## What to work on
Each line below with the string "been" should be copied.

Stored data

········

(* ===== verification/Confinement.v ===== *)
(** The two checks that the confinement of capabilities rests on, each against its
meaning: [_contains_capability] finds a capability exactly when one can be reached,
through structs that may hold one another, and [_relative_parts] accepts exactly
the paths below the directory of the capability. *)

From Stdlib Require Import Floats.SpecFloat.
From stdpp Require Import gmap fin_sets.
From S2P Require Import Prelude TypeSystem Lexer Ast Capability TypeContracts Mir Value RuntimeValues RuntimeHost.

(** * Capabilities that can be reached *)

(** A value holds a capability: itself, or in an item, an entry, a payload or a field
that it holds.  (A bound method is no container; the code does not look into it.) *)
Inductive holds (h : struct_heap) : rvalue → Prop :=
  | holds_capability c : holds h (RCapability c)
  | holds_item items v : v ∈ items → holds h v → holds h (RList items)
  | holds_entry entries k v : (k, v) ∈ entries → holds h v → holds h (RMap entries)
  | holds_payload e n v arguments : holds h v → holds h (REnum e n (Some v) arguments)
  | holds_field loc o k v : h !! loc = Some o → (k, v) ∈ struct_value_fields o → holds h v → holds h (RStruct loc).

(** Induction over the values inside a value. *)
Lemma rvalue_nested_ind (P : rvalue → Prop)
    (Hlist : ∀ items, Forall P items → P (RList items))
    (Hmap : ∀ entries, Forall (λ kv, P kv.2) entries → P (RMap entries))
    (Henum : ∀ e n v arguments, P v → P (REnum e n (Some v) arguments))
    (Hleaf : ∀ v, match v with RList _ | RMap _ | REnum _ _ (Some _) _ => True | _ => P v end) : ∀ v, P v.
Proof.
  fix IH 1. intros v. specialize (Hleaf v). destruct v as [| | | | |items|entries| | |e n [p|] a| | | | | | |]; try exact Hleaf.
  - apply Hlist. induction items; constructor; [apply IH|done].
  - apply Hmap. induction entries; constructor; [apply IH|done].
  - apply Henum, IH.
Qed.

Ltac nested v := pattern v; apply rvalue_nested_ind; clear v; [intros items IH|intros entries IH|intros e variant v a IH|intros v].

Section search.
Context (h : struct_heap).

(** A value all of whose structs have been visited, without a capability outside them. *)
Fixpoint clean (visited : gset nat) (v : rvalue) : Prop :=
  match v with
  | RCapability _ => False
  | RList items => foldr (λ x P, clean visited x ∧ P) True items
  | RMap entries => foldr (λ kv P, clean visited kv.2 ∧ P) True entries
  | REnum _ _ (Some payload) _ => clean visited payload
  | RStruct loc => is_Some (h !! loc) → loc ∈ visited
  | _ => True
  end.

Lemma clean_list visited items : clean visited (RList items) ↔ Forall (clean visited) items.
Proof. cbn. induction items as [|x l IH]; cbn; [done|]. by rewrite Forall_cons, IH. Qed.

Lemma clean_map visited entries : clean visited (RMap entries) ↔ Forall (λ kv, clean visited kv.2) entries.
Proof. cbn. induction entries as [|x l IH]; cbn; [done|]. by rewrite Forall_cons, IH. Qed.

Lemma clean_mono visited visited' v : visited ⊆ visited' → clean visited v → clean visited' v.
Proof.
  intros Hs. nested v.
  - rewrite !clean_list, !Forall_forall in *. naive_solver.
  - rewrite !clean_map, !Forall_forall in *. naive_solver.
  - done.
  - destruct v as [| | | | | | | | |? ? []| | | | | | |]; try done. cbn. set_solver.
Qed.

(** A visited struct with clean fields. *)
Definition settled (visited : gset nat) (loc : nat) : Prop :=
  ∀ o, h !! loc = Some o → Forall (λ kv, clean visited kv.2) (struct_value_fields o).

Lemma settled_mono visited visited' loc : visited ⊆ visited' → settled visited loc → settled visited' loc.
Proof. intros Hs H o Ho. eapply Forall_impl; [by apply H|]. intros kv. by apply clean_mono. Qed.

(** The structs that are still to be visited. *)
Definition unvisited (visited : gset nat) : nat := size (list_to_set (seq 0 (length h)) ∖ visited : gset nat).

Lemma unvisited_mono visited visited' : visited ⊆ visited' → (unvisited visited' ≤ unvisited visited)%nat.
Proof. intros H. unfold unvisited. apply (subseteq_size (C := gset nat)). set_solver. Qed.

Lemma unvisited_visit visited loc : is_Some (h !! loc) → loc ∉ visited → (unvisited ({[loc]} ∪ visited) < unvisited visited)%nat.
Proof.
  intros Hl%lookup_lt_is_Some Hv. unfold unvisited. apply (subset_size (C := gset nat)). split; [set_solver|]. intros H.
  assert (loc ∈ (list_to_set (seq 0 (length h)) ∖ visited : gset nat)) as Hin.
  { apply elem_of_difference. split; [|done]. apply elem_of_list_to_set, elem_of_seq. lia. }
  apply H in Hin. set_solver.
Qed.

(** A search with room for [n] structs: it only adds to the visited ones, and when it
finds nothing what it was asked about is clean and the structs it added are settled. *)
Definition searches (n : nat) (f : gset nat → bool * gset nat) (Q : gset nat → Prop) : Prop :=
  ∀ visited, (unvisited visited < n)%nat → (f visited).1 = false →
    visited ⊆ (f visited).2 ∧ Q (f visited).2 ∧ ∀ loc, loc ∈ (f visited).2 → loc ∉ visited → settled (f visited).2 loc.

Lemma searches_nothing n (Q : gset nat → Prop) : (∀ V, Q V) → searches n (λ V, (false, V)) Q.
Proof. intros H V _ _. by split_and!. Qed.

Lemma searches_any {A} n (f : A → gset nat → bool * gset nat) (Q : A → gset nat → Prop) l :
  (∀ x V V', V ⊆ V' → Q x V → Q x V') → Forall (λ x, searches n (f x) (Q x)) l →
  searches n (any_item f l) (λ V, Forall (λ x, Q x V) l).
Proof.
  intros Hmono. induction 1 as [|x l Hx Hl IH]; [by apply searches_nothing|]. intros V Hn. cbn [any_item].
  specialize (Hx V Hn). destruct (f x V) as [[] V1]; [done|]. cbn in Hx. destruct (Hx eq_refl) as (Hsub & HQ & Hset).
  intros Hb. destruct (IH V1) as (Hsub' & HQ' & Hset'); [|done|].
  { pose proof (unvisited_mono V V1 Hsub). lia. }
  split; [by etrans|]. split; [constructor; [by eapply Hmono|done]|]. intros loc Hin Hout.
  destruct (decide (loc ∈ V1)) as [H1|H1]; [|by apply Hset']. eapply settled_mono; [exact Hsub'|]. by apply Hset.
Qed.

Lemma searches_contains n chase v :
  (∀ loc, searches n (chase loc) (λ V, is_Some (h !! loc) → loc ∈ V)) →
  searches n (contains_in chase v) (λ V, clean V v).
Proof.
  intros Hc. nested v.
  - intros V Hn Hb. destruct (searches_any n _ _ items (λ x V V' Hs, clean_mono V V' x Hs) IH V Hn Hb) as (H1 & H2 & H3).
    split; [done|]. split; [by apply clean_list|done].
  - intros V Hn Hb. destruct (searches_any n _ _ entries (λ x V V' Hs, clean_mono V V' x.2 Hs) IH V Hn Hb) as (H1 & H2 & H3).
    split; [done|]. split; [by apply clean_map|done].
  - exact IH.
  - destruct v as [| | | | | | |loc| |? ? []| | | | | | |]; try done; try by apply searches_nothing. apply Hc.
Qed.

Lemma searches_chase fuel : ∀ loc, searches fuel (chase_struct fuel h loc) (λ V, is_Some (h !! loc) → loc ∈ V).
Proof.
  induction fuel as [|fuel IH]; intros loc V Hn; [lia|]. cbn [chase_struct]. destruct (bool_decide (loc ∈ V)) eqn:Hin; [intros _; apply bool_decide_eq_true in Hin; by split_and!|apply bool_decide_eq_false in Hin].
  destruct (h !! loc) as [o|] eqn:Ho; [|intros _; split_and!; [done| |done]; by intros []].
  assert (Forall (λ kv, searches fuel (contains_in (chase_struct fuel h) kv.2) (λ V, clean V kv.2)) (struct_value_fields o)) as Hf.
  { apply Forall_true. intros kv. by apply searches_contains. }
  intros Hb. destruct (searches_any fuel _ _ _ (λ x V V' Hs, clean_mono V V' x.2 Hs) Hf ({[loc]} ∪ V)) as (H1 & H2 & H3); [|done|].
  { pose proof (unvisited_visit V loc ltac:(by eexists) Hin). lia. }
  split; [set_solver|]. split; [set_solver|]. intros loc' Hin' Hout. destruct (decide (loc' = loc)) as [->|Hne].
  - intros o' Ho'. by simplify_eq.
  - apply H3; [done|set_solver].
Qed.

(** What has been searched without success holds nothing. *)
Lemma clean_holds visited v : (∀ loc, loc ∈ visited → settled visited loc) → clean visited v → ¬ holds h v.
Proof.
  intros Hset Hc Hh. induction Hh as [c|items v Hin Hh IH|entries k v Hin Hh IH|e n v a Hh IH|loc o k v Ho Hin Hh IH]; [done| | | |].
  - apply IH. apply clean_list in Hc. rewrite Forall_forall in Hc. by apply Hc.
  - apply IH. apply clean_map in Hc. rewrite Forall_forall in Hc. by apply (Hc (k, v)).
  - by apply IH.
  - apply IH. assert (loc ∈ visited) as Hv by (apply Hc; by eexists). specialize (Hset loc Hv o Ho).
    rewrite Forall_forall in Hset. by apply (Hset (k, v)).
Qed.

Lemma any_item_true {A} (f : A → gset nat → bool * gset nat) l : ∀ visited,
  (any_item f l visited).1 = true → ∃ x V, x ∈ l ∧ (f x V).1 = true.
Proof.
  induction l as [|x l IH]; intros V; cbn [any_item]; [done|]. destruct (f x V) as [[] V1] eqn:E.
  - intros _. exists x, V. split; [left|by rewrite E].
  - intros (y & V2 & Hy & H)%IH. exists y, V2. split; [by right|done].
Qed.

Lemma contains_in_holds chase : (∀ loc V, (chase loc V).1 = true → holds h (RStruct loc)) →
  ∀ v V, (contains_in chase v V).1 = true → holds h v.
Proof.
  intros Hc v. nested v.
  - intros V. cbn. intros (x & V' & Hin & Hx)%any_item_true. rewrite Forall_forall in IH. eapply holds_item; [done|by eapply IH].
  - intros V. cbn. intros ([k x] & V' & Hin & Hx)%any_item_true. rewrite Forall_forall in IH. eapply holds_entry; [done|by eapply (IH (k, x))].
  - intros V Hb. by eapply holds_payload, IH.
  - destruct v as [| | | | | | |loc| |? ? []| | | | | | |]; try done; intros V; cbn; [apply Hc|intros _; constructor].
Qed.

Lemma chase_holds fuel : ∀ loc V, (chase_struct fuel h loc V).1 = true → holds h (RStruct loc).
Proof.
  induction fuel as [|fuel IH]; intros loc V; cbn [chase_struct]; [done|]. case_bool_decide; [done|].
  destruct (h !! loc) as [o|] eqn:Ho; [|done]. intros ([k x] & V' & Hin & Hx)%any_item_true.
  eapply holds_field; [done..|]. by eapply contains_in_holds.
Qed.
End search.

(** C7: [_contains_capability] answers true exactly if the value holds a capability,
through any chain of items, entries, payloads and fields, however the structs share
and hold one another: marking the visited objects loses none and ends every cycle. *)
Theorem contains_capability_exact h v : _contains_capability h v = true ↔ holds h v.
Proof.
  unfold _contains_capability. split; [apply contains_in_holds, chase_holds|].
  intros Hh. destruct (contains_in _ _ _).1 eqn:E; [done|]. exfalso.
  destruct (searches_contains h _ _ v (searches_chase h (S (length h))) ∅) as (_ & H1 & H2); [|done|].
  { unfold unvisited. rewrite difference_empty_L. pose proof (size_list_to_set (C := gset nat) (seq 0 (length h)) (NoDup_seq _ _)) as Hs.
    rewrite Hs, length_seq. lia. }
  eapply clean_holds; [|exact H1|exact Hh]. intros loc Hloc. apply H2; [done|set_solver].
Qed.

(** * Paths below a directory *)

(** The name of a file or a directory. *)
Definition proper_part (part : ustring) : Prop :=
  part ≠ [] ∧ part ≠ u "." ∧ part ≠ u ".." ∧ SLASH ∉ part.

Lemma split_slash_no_slash text : ∀ current, SLASH ∉ current → Forall (λ part, SLASH ∉ part) (split_slash text current).
Proof.
  assert (∀ l : ustring, SLASH ∉ l → SLASH ∉ rev l) as Hr by (intros l H ?%list_elem_of_In%in_rev%list_elem_of_In; done).
  induction text as [|c text IH]; intros current Hc; cbn [split_slash]; [constructor; [by apply Hr|done]|].
  destruct (Z.eqb_spec c SLASH) as [->|Hn].
  - constructor; [by apply Hr|]. apply IH, not_elem_of_nil.
  - apply IH. rewrite not_elem_of_cons. by split.
Qed.

Lemma normal_components_proper components : Forall (λ part, SLASH ∉ part) components → ∀ kept,
  Forall proper_part kept → Forall proper_part (normal_components components kept).
Proof.
  induction 1 as [|c components Hc _ IH]; intros kept Hk; cbn [normal_components].
  { apply Forall_forall. intros part ?%list_elem_of_In%in_rev%list_elem_of_In. by eapply Forall_forall in Hk. }
  destruct (bool_decide (c = [])) eqn:E1; [by apply IH|]. destruct (bool_decide (c = u ".")) eqn:E2; [by apply IH|]. cbn [orb].
  destruct (bool_decide (c = u "..")) eqn:E3; apply IH.
  - by destruct Hk; [constructor|].
  - constructor; [|done]. apply bool_decide_eq_false in E1, E2, E3. by split_and!.
Qed.

Lemma abspath_components_proper cwd path : Forall proper_part (abspath_components cwd path).
Proof. apply normal_components_proper; [apply split_slash_no_slash, not_elem_of_nil|constructor]. Qed.

Lemma common_prefix_spec l1 : ∀ l2, take (common_prefix l1 l2) l1 = take (common_prefix l1 l2) l2.
Proof.
  induction l1 as [|x l1 IH]; intros [|y l2]; cbn [common_prefix]; try done. destruct (decide (x = y)) as [->|]; [|done].
  cbn. by rewrite IH.
Qed.

Lemma common_prefix_app l1 l2 : common_prefix l1 (l1 ++ l2) = length l1.
Proof. induction l1 as [|x l1 IH]; cbn; [by destruct l2|]. rewrite decide_True by done. by rewrite IH. Qed.

Lemma common_prefix_le l1 : ∀ l2, (common_prefix l1 l2 ≤ length l1)%nat.
Proof.
  induction l1 as [|x l1 IH]; intros [|y l2]; cbn [common_prefix length]; try lia. destruct (decide _); [|lia]. specialize (IH l2). lia.
Qed.

Lemma relative_parts_spec cwd prefix path parts :
  _relative_parts cwd prefix path = Some parts ↔
  abspath_components cwd path = abspath_components cwd prefix ++ parts ∧ Forall proper_part parts.
Proof.
  unfold _relative_parts, relpath_components.
  pose proof (abspath_components_proper cwd path) as Ht.
  set (target := abspath_components cwd path) in *. set (start := abspath_components cwd prefix).
  pose proof (common_prefix_le start target) as Hle.
  assert (∀ l, Forall proper_part l → filter (λ part, part ≠ [] ∧ part ≠ u ".") l = l) as Hf.
  { intros l. induction 1 as [|x l (?&?&_) _ IH]; [done|]. by rewrite filter_cons_True, IH. }
  split.
  - destruct (bool_decide _) eqn:E; [done|]. apply bool_decide_eq_false in E. rewrite elem_of_app in E.
    destruct (length start - common_prefix start target)%nat as [|n] eqn:En; [|cbn in E; contradict E; left; left].
    cbn [replicate app]. assert (common_prefix start target = length start) as Hl by lia.
    pose proof (common_prefix_spec start target) as Hp. rewrite Hl in *. rewrite firstn_all in Hp.
    assert (Forall proper_part (drop (length start) target)) as Hd by (by apply Forall_drop).
    rewrite Hf by done. intros [= <-]. split; [|done]. rewrite Hp at 1. by rewrite take_drop.
  - intros [Heq Hp]. rewrite Heq, common_prefix_app, Nat.sub_diag, drop_app_length. cbn [replicate app].
    rewrite bool_decide_eq_false_2, Hf; [done..|]. intros Hin. rewrite Forall_forall in Hp. by destruct (Hp _ Hin) as (_&_&?&_).
Qed.

(** C8: The scope of a disk capability is exact: a path is accepted exactly if its
absolute form, with every [.] and [..] resolved, is the directory of the capability
followed by further components, and these, none of which is empty, [.], [..] or
holds a separator, are what is opened one by one below it. *)
Theorem relative_parts_exact cwd prefix path parts :
  _relative_parts cwd prefix path = Some parts ↔
  abspath_components cwd path = abspath_components cwd prefix ++ parts ∧ Forall proper_part parts.
Proof. apply relative_parts_spec. Qed.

········

## Finished exercise
(** A value all of whose structs have been visited, without a capability outside them. *)
(** What has been searched without success holds nothing. *)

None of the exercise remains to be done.